Segment Start: Dataset content
(* ===== verification/Protocol.v ===== *)
(** What the one-shot commands of network/node.h guarantee about a node's files, for
    every behaviour of the network and of the peer; payments between nodes; the
    conversation of a connecting node with a listening one. *)
From S2P Require Import Prelude.
From S2P Require Import World.
From S2P Require Import Crypto.
From S2P Require Import Hashes.
From S2P Require Import Ecdsa.
From S2P Require Import Base58.
From S2P Require Import Script.
From S2P Require Import Serializer.
From S2P Require Import Transaction.
From S2P Require Import Block.
From S2P Require Import Pow.
From S2P Require Import Wallet.
From S2P Require Import Chain.
From S2P Require Import Validation.
From S2P Require Import Storage.
From S2P Require Import Socket.
From S2P Require Import Message.
From S2P Require Import Node.
From Stdlib Require Import Floats.SpecFloat.

(** ** Lemmas: what changes files and what does not *)

(** Like [preserves], for a relation that only one part of the code establishes. *)
Lemma kept_then {A B} (R : world -> world -> Prop) (m : io A) (k : A -> io B) :
  (forall a b c, kept a b -> R b c -> R a c) -> (forall w w', kept w w' -> R w w') ->
  preserves kept m -> (forall a, preserves R (k a)) -> preserves R (m ≫= k).
Proof.
  intros Ht Hr Hm Hk w. unfold mbind, io_bind. specialize (Hm w).
  destruct (m w) as [[a| | |] w1]; simpl in *; [|by apply Hr..]. eapply Ht; [exact Hm | apply Hk].
Qed.

Lemma then_kept {A B} (R : world -> world -> Prop) (m : io A) (k : A -> io B) :
  (forall a b c, R a b -> kept b c -> R a c) ->
  preserves R m -> (forall a, preserves kept (k a)) -> preserves R (m ≫= k).
Proof.
  intros Ht Hm Hk w. unfold mbind, io_bind. specialize (Hm w).
  destruct (m w) as [[a| | |] w1]; simpl in *; [|done..]. eapply Ht; [exact Hm | apply Hk].
Qed.

Lemma kept_ret {A} (a : A) : preserves kept (mret a).
Proof. by intros w. Qed.
Lemma kept_lift {A} (r : result A) : preserves kept (lift r).
Proof. by intros w. Qed.
Lemma kept_bind {A B} (m : io A) (k : A -> io B) :
  preserves kept m -> (forall a, preserves kept (k a)) -> preserves kept (m ≫= k).
Proof. apply preserves_bind, kept_trans. Qed.
Lemma kept_try {A} (m h : io A) : preserves kept m -> preserves kept h -> preserves kept (try_catch m h).
Proof. apply preserves_try, kept_trans. Qed.
Lemma kept_read path : preserves kept (read_file path).
Proof. intros w. unfold read_file. case_decide; [done|]. by destruct (files w !! path). Qed.
Lemma kept_close_fd sock w : kept w (close_fd sock w).
Proof. unfold close_fd. by destruct (sockets w !! sock). Qed.
Lemma kept_close sock : preserves kept (close_socket sock).
Proof. intros w. apply kept_close_fd. Qed.
Lemma kept_finally {A} (m : io A) sock : preserves kept m -> preserves kept (with_peer sock m).
Proof. intros Hm. apply preserves_finally; [apply kept_trans | done | intros w; apply kept_close_fd]. Qed.
Lemma kept_time : preserves kept time_now.
Proof. intros w. unfold time_now. by destruct (clock w). Qed.
Lemma kept_random : preserves kept getrandom32.
Proof. intros w. unfold getrandom32. by destruct (entropy w). Qed.
Lemma kept_outcome : preserves kept next_outcome.
Proof. intros w. unfold next_outcome. by destruct (os w). Qed.
Lemma kept_open c : preserves kept (open_fd c).
Proof. by intros w. Qed.

Create HintDb kept.
#[export] Hint Resolve kept_ret kept_lift kept_read kept_close kept_time kept_random
  kept_outcome kept_open : kept.

(** Follows the structure of a program whose steps write no file. *)
Ltac solve_kept :=
  repeat first
    [ solve [eauto with kept]
    | progress intros
    | apply kept_bind
    | apply kept_try
    | apply kept_finally
    | case_decide
    | match goal with
      | |- preserves kept (match ?x with _ => _ end) => destruct x
      | |- preserves kept (if ?x then _ else _) => destruct x
      end ].

Section Kept.
Context `{HashFns, Secp256k1, Inet, UtxoOrder}.

Lemma kept_send sock cmd payload : preserves kept (Peer_Send sock cmd payload).
Proof.
  intros w. unfold Peer_Send. destruct (sockets w !! sock); [|done].
  by destruct (send_message c cmd payload) as [[| | |] c'].
Qed.
Lemma kept_receive sock msg : preserves kept (Peer_Receive sock msg).
Proof.
  intros w. unfold Peer_Receive. destruct (sockets w !! sock); [|done].
  by destruct (receive_message c msg) as [[r m] c'].
Qed.
Lemma kept_sys_connect sock : preserves kept (sys_connect sock).
Proof. unfold sys_connect. apply kept_bind; [solve_kept|]. intros []; [solve_kept | solve_kept |]. by intros w. Qed.
#[local] Hint Resolve kept_send kept_receive kept_sys_connect : kept.

Lemma kept_connect host port : preserves kept (connect_to host port).
Proof. unfold connect_to, sys_socket, throw. solve_kept. Qed.
Lemma kept_listener port : preserves kept (create_listener port).
Proof. unfold create_listener, sys_socket, sys_call, throw. solve_kept. Qed.
Lemma kept_accept listener : preserves kept (accept_connection listener).
Proof. unfold accept_connection, sys_accept, throw. solve_kept. Qed.
Lemma kept_expect sock msg cmd : preserves kept (expect sock msg cmd).
Proof. unfold expect. solve_kept. Qed.
#[local] Hint Resolve kept_connect kept_listener kept_accept kept_expect : kept.
Lemma kept_handshake sock : preserves kept (connector_handshake sock).
Proof. unfold connector_handshake. solve_kept. Qed.
Lemma kept_fetch sock : preserves kept (fetch_tip sock).
Proof. pose proof kept_handshake. unfold fetch_tip. solve_kept. Qed.
Lemma kept_load_opt path : preserves kept (load_chain_opt path).
Proof. unfold load_chain_opt, load_chain. solve_kept. Qed.
Lemma kept_load_mempool path : preserves kept (load_mempool_or_empty path).
Proof. unfold load_mempool_or_empty, load_mempool. solve_kept. Qed.
Lemma kept_load_chain fuel path addr : preserves kept (load_or_create_chain fuel path addr).
Proof. unfold load_or_create_chain, load_chain. solve_kept. Qed.
Lemma kept_back chain : preserves kept (back chain).
Proof. unfold back. solve_kept. Qed.
#[local] Hint Resolve kept_handshake kept_load_opt kept_load_mempool kept_load_chain kept_back : kept.
Lemma kept_serve_loop fuel sock blk chain msg : preserves kept (serve_loop fuel sock blk chain msg).
Proof.
  revert msg. induction fuel as [|fuel IH]; intros msg; cbn [serve_loop]; [solve_kept|].
  apply kept_bind; [solve_kept|]. intros [[] m]; cbn [negb]; [|solve_kept].
  case_decide; [|case_decide]; [apply kept_bind.. |]; eauto with kept.
Qed.
Lemma kept_serve_peer fuel sock listener blk chain :
  preserves kept (serve_peer fuel sock listener blk chain).
Proof. unfold serve_peer. pose proof kept_serve_loop. solve_kept. Qed.

End Kept.
#[export] Hint Resolve kept_send kept_receive kept_connect kept_listener kept_accept kept_expect
  kept_handshake kept_fetch kept_load_opt kept_load_mempool kept_load_chain kept_back kept_serve_peer : kept.

(** ** The connecting node *)

Section Connector.
Context `{HashFns, Secp256k1, Inet, UtxoOrder}.

Lemma connector_txs_true txs m acc f :
  connector_txs txs m acc = Ok (true, f) <-> total_tx_fees txs m acc = Ok (Some f).
Proof.
  revert acc. induction txs as [|tx txs IH]; intros acc; cbn [connector_txs total_tx_fees].
  - split; by intros [= ->].
  - destruct (IsCoinbase tx); [apply IH|].
    destruct (validate_and_get_fee tx m) as [fee| | |]; cbn [mbind result_bind]; try done.
    case_decide; [done|]. destruct (add_i64 acc fee); cbn [mbind result_bind]; first [apply IH | done].
Qed.

Lemma connector_coinbase_true vtx height fees :
  connector_coinbase vtx height fees = Ok true <->
  exists cb rest, vtx = cb :: rest /\ IsCoinbase cb = true /\
    sum_outputs (vout cb) = add_i64 (calculate_block_reward height) fees /\
    is_ok (sum_outputs (vout cb)) = true.
Proof.
  unfold connector_coinbase. destruct vtx as [|cb rest].
  { split; [done | by intros (? & ? & ? & _)]. }
  split.
  - destruct (IsCoinbase cb) eqn:Hc; cbn [negb]; [|done]. intros Hb. inv_bind Hb. inv_bind Hb.
    injection Hb as Hb. apply bool_decide_eq_true in Hb as ->. exists cb, rest. by rewrite Ha, Ha0.
  - intros (cb' & rest' & [= <- <-] & -> & E & Hok). cbn [negb]. rewrite <- E.
    destruct (sum_outputs (vout cb)); try done. cbn [mbind result_bind]. by rewrite bool_decide_true.
Qed.

(** The checks of [run_connector] are those of [try_extend_chain]. *)
Definition connector_accepts (chain : list CBlock) (blk : CBlock) : Prop :=
  exists tip expected_bits fees,
    last chain = Some tip /\
    get_next_work_required (extract_headers chain) RETARGET_INTERVAL TARGET_TIMESPAN_SECONDS
      = Ok expected_bits /\
    IsMerkleRootValid blk = true /\ check_proof_of_work (block_header blk) = true /\
    hashPrevBlock (block_header blk) = CBlock_GetHash tip /\ nBits (block_header blk) = expected_bits /\
    connector_txs (vtx blk) (build_utxo_set chain) 0 = Ok (true, fees) /\
    connector_coinbase (vtx blk) (u32 (size_of chain)) fees = Ok true.

Lemma required_nonempty chain tip :
  last chain = Some tip ->
  required_bits (block_header <$> chain)
  = get_next_work_required (extract_headers chain) RETARGET_INTERVAL TARGET_TIMESPAN_SECONDS.
Proof. intros Hl. rewrite extract_headers_fmap. by destruct chain. Qed.

Lemma connector_accepts_iff chain blk :
  connector_accepts chain blk <-> try_extend_chain chain blk = Ok (true, chain ++ [blk]).
Proof.
  split.
  - intros (tip & bits & fees & Hl & Hb & E1 & E2 & E3 & E4 & E5 & E6).
    apply connector_coinbase_true in E6 as (cb & rest & Ev & Hc & Es & Eok).
    apply connector_txs_true in E5. subst bits.
    apply (try_extend_intro chain blk cb rest fees); try done.
    + by destruct chain.
    + by rewrite (tip_hash_last _ _ Hl).
    + by rewrite (required_nonempty _ _ Hl).
  - intros Ht. apply try_extend_inv in Ht as (_ & Hne & E1 & E2 & E3 & E4 & cb & rest & fees & Ev & Hc & Hf & Es & Eok).
    destruct (last chain) as [tip|] eqn:Hl; [|by apply last_None in Hl].
    rewrite (required_nonempty _ _ Hl) in E4. rewrite (tip_hash_last _ _ Hl) in E3.
    exists tip, (nBits (block_header blk)), fees. split_and!; try done.
    + by apply connector_txs_true.
    + apply connector_coinbase_true. by exists cb, rest.
Qed.

(** The two ways the chain file may change. *)
Definition accepted (chain chain' : list CBlock) : Prop :=
  (exists blk, try_extend_chain chain blk = Ok (true, chain')) \/
  (exists peer_chain, try_reorg chain peer_chain = Ok (true, chain')).

Definition updates (path : bytes) (chain : list CBlock) (w w' : world) : Prop :=
  files w' = files w \/
  exists chain', accepted chain chain' /\ files w' = <[path := serialize_chain chain']> (files w).

Lemma kept_updates path chain a b c : kept a b -> updates path chain b c -> updates path chain a c.
Proof. intros [E _] [Hu|(c' & Ha & Hu)]; [left; congruence | right; exists c'; by rewrite Hu, E]. Qed.
Lemma updates_kept path chain a b c : updates path chain a b -> kept b c -> updates path chain a c.
Proof. intros [Hu|(c' & Ha & Hu)] [E _]; [left; congruence | right; exists c'; by rewrite E, Hu]. Qed.
Lemma kept_is_update path chain w w' : kept w w' -> updates path chain w w'.
Proof. intros [E _]. by left. Qed.
(* ===== verification/Daemon.v ===== *)
(** network/daemon.h: the persistent node.  Its threads share [chain_] under one mutex;
    each critical section is a function from the chain to the new chain, in the [io]
    monad, and [step] is the abstract process: the critical sections in any order, with
    any values from the network.  Threads.v has the threads, and the proof that they
    implement it is in ThreadSafety.v. *)
From S2P Require Import Prelude.
From S2P Require Import World.
From S2P Require Import Crypto.
From S2P Require Import Ecdsa.
From S2P Require Import Base58.
From S2P Require Import Script.
From S2P Require Import Serializer.
From S2P Require Import Transaction.
From S2P Require Import Block.
From S2P Require Import Pow.
From S2P Require Import Wallet.
From S2P Require Import Chain.
From S2P Require Import Storage.
From S2P Require Import Socket.
From S2P Require Import Message.
From S2P Require Import Node.
From Stdlib Require Import Floats.SpecFloat.

Definition DAEMON_CYCLE_SECONDS : Z := 5.

Record PeerAddress := mkPeerAddress {
  peer_host : bytes;
  peer_port : Z;
}.

Section Daemon.
Context `{HashFns, Secp256k1, Inet, UtxoOrder}.
Context (mine_fuel : nat).

(** The members of [Node] that never change after the constructor. *)
Record node := mkNode {
  listen_port_ : Z;
  chain_path_ : bytes;
  known_peers_ : list PeerAddress;
  mine_ : bool;
  wallet_ : Wallet;
}.

(** The constructor: the members and the initial [chain_]. *)
Definition Node_make (listen_port : Z) (chain_path : bytes) (known_peers : list PeerAddress)
    (mine : bool) : io (node * list CBlock) :=
  wallet ← load_or_create_wallet (wallet_file chain_path);
  chain ← load_or_create_chain mine_fuel chain_path (address_ wallet);
  save_chain chain chain_path;;
  mret (mkNode listen_port chain_path known_peers mine wallet, chain).

(** ** Critical sections *)

Definition AcceptTransaction (n : node) (chain : list CBlock) (tx : Transaction) : io unit :=
  let utxo_set := build_utxo_set chain in
  fee ← lift (tx_fee tx utxo_set);
  if decide (fee < 0) then mret tt
  else
    mempool ← load_mempool_or_empty (mempool_file (chain_path_ n));
    if decide (size_of mempool >= MAX_MEMPOOL_SIZE) then mret tt
    else save_mempool (mempool ++ [tx]) (mempool_file (chain_path_ n)).

(** One round of [MiningLoop] after its sleep. *)
Definition mining_round (n : node) (chain : list CBlock) : io (list CBlock) :=
  let utxo_set := build_utxo_set chain in
  mempool ← load_mempool_or_empty (mempool_file (chain_path_ n));
  '(extra_txs, total_fees) ← lift (select_mempool mempool utxo_set [] 0);
  tip ← back chain;
  now ← time_now;
  new_block ← lift (build_next_block mine_fuel now (extract_headers chain) (CBlock_GetHash tip)
                      (address_ (wallet_ n)) total_fees extra_txs);
  let chain := chain ++ [new_block] in
  save_chain chain (chain_path_ n);;
  save_mempool [] (mempool_file (chain_path_ n));;
  mret chain.

(** The two critical sections of [PollPeer]. *)
Definition extend_section (n : node) (chain : list CBlock) (received_block : CBlock)
    : io (bool * list CBlock) :=
  '(extended, chain) ← lift (try_extend_chain chain received_block);
  if extended : bool then save_chain chain (chain_path_ n);; mret (true, chain)
  else mret (false, chain).
Definition reorg_section (n : node) (chain peer_chain : list CBlock) : io (list CBlock) :=
  '(switched, chain) ← lift (try_reorg chain peer_chain);
  if switched : bool then save_chain chain (chain_path_ n);; mret chain
  else mret chain.

(** The critical sections of [HandleConnection], [AcceptTransaction] apart. *)
Definition announce_section (chain : list CBlock) (sock : Z) : io unit :=
  tip ← back chain;
  Peer_Send sock command.INV (CBlock_GetHash tip);;
  mret tt.
Definition send_tip_section (chain : list CBlock) (sock : Z) : io unit :=
  tip ← back chain;
  Peer_Send sock command.BLOCK (CBlock_Serialize tip);;
  mret tt.
Definition send_chain_section (chain : list CBlock) (sock : Z) : io unit :=
  Peer_Send sock command.CHAIN (serialize_chain chain);;
  mret tt.

(** ** The process *)

(** The critical sections, with the values their threads bring to them. *)
Inductive section :=
| SAnnounce (sock : Z)
| SSendTip (sock : Z)
| SSendChain (sock : Z)
| SAccept (tx : Transaction)
| SMine
| SExtend (received_block : CBlock)
| SReorg (peer_chain : list CBlock).

(** The new chain, and what the thread learns: [extended] for [SExtend]. *)
Definition run_section (n : node) (chain : list CBlock) (s : section) : io (bool * list CBlock) :=
  match s with
  | SAnnounce sock => announce_section chain sock;; mret (true, chain)
  | SSendTip sock => send_tip_section chain sock;; mret (true, chain)
  | SSendChain sock => send_chain_section chain sock;; mret (true, chain)
  | SAccept tx => AcceptTransaction n chain tx;; mret (true, chain)
  | SMine => chain ← mining_round n chain; mret (true, chain)
  | SExtend blk => extend_section n chain blk
  | SReorg peer_chain => chain ← reorg_section n chain peer_chain; mret (true, chain)
  end.

(** [MiningLoop] runs only in a node that mines. *)
Definition enabled (n : node) (s : section) : Prop :=
  match s with SMine => mine_ n = true | _ => True end.

(** An exception that leaves a thread function ends the process, and so does a signal. *)
Inductive process :=
| Running (chain : list CBlock) (w : world)
| Dead (w : world).

Inductive step (n : node) : process -> process -> Prop :=
| step_section s chain w b chain' w' :
    enabled n s -> run_section n chain s w = (Ok (b, chain'), w') ->
    step n (Running chain w) (Running chain' w')
| step_throw s chain w e w' :
    enabled n s -> run_section n chain s w = (Throw e, w') ->
    step n (Running chain w) (Dead w')
| step_killed s chain w w' :
    enabled n s -> run_section n chain s w = (Diverge, w') -> killed w' = true ->
    step n (Running chain w) (Dead w')
| step_outside chain w w' :
    (* what threads do outside the mutex: sockets, the clock, standard output *)
    kept w w' -> step n (Running chain w) (Running chain w')
| step_ends chain w w' :
    (* one of these calls throws, or is ended by a signal *)
    kept w w' -> step n (Running chain w) (Dead w').

End Daemon.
Segment End: Dataset content
Assignment:
Reproduce verbatim only the segment of the listing bounded by the line containing "Lemma kept_load_chain fuel" and the line containing "#[local] Hint Resolve kept_handshake", with both boundary lines included.

Task answer:
Lemma kept_load_chain fuel path addr : preserves kept (load_or_create_chain fuel path addr).
Proof. unfold load_or_create_chain, load_chain. solve_kept. Qed.
Lemma kept_back chain : preserves kept (back chain).
Proof. unfold back. solve_kept. Qed.
#[local] Hint Resolve kept_handshake kept_load_opt kept_load_mempool kept_load_chain kept_back : kept.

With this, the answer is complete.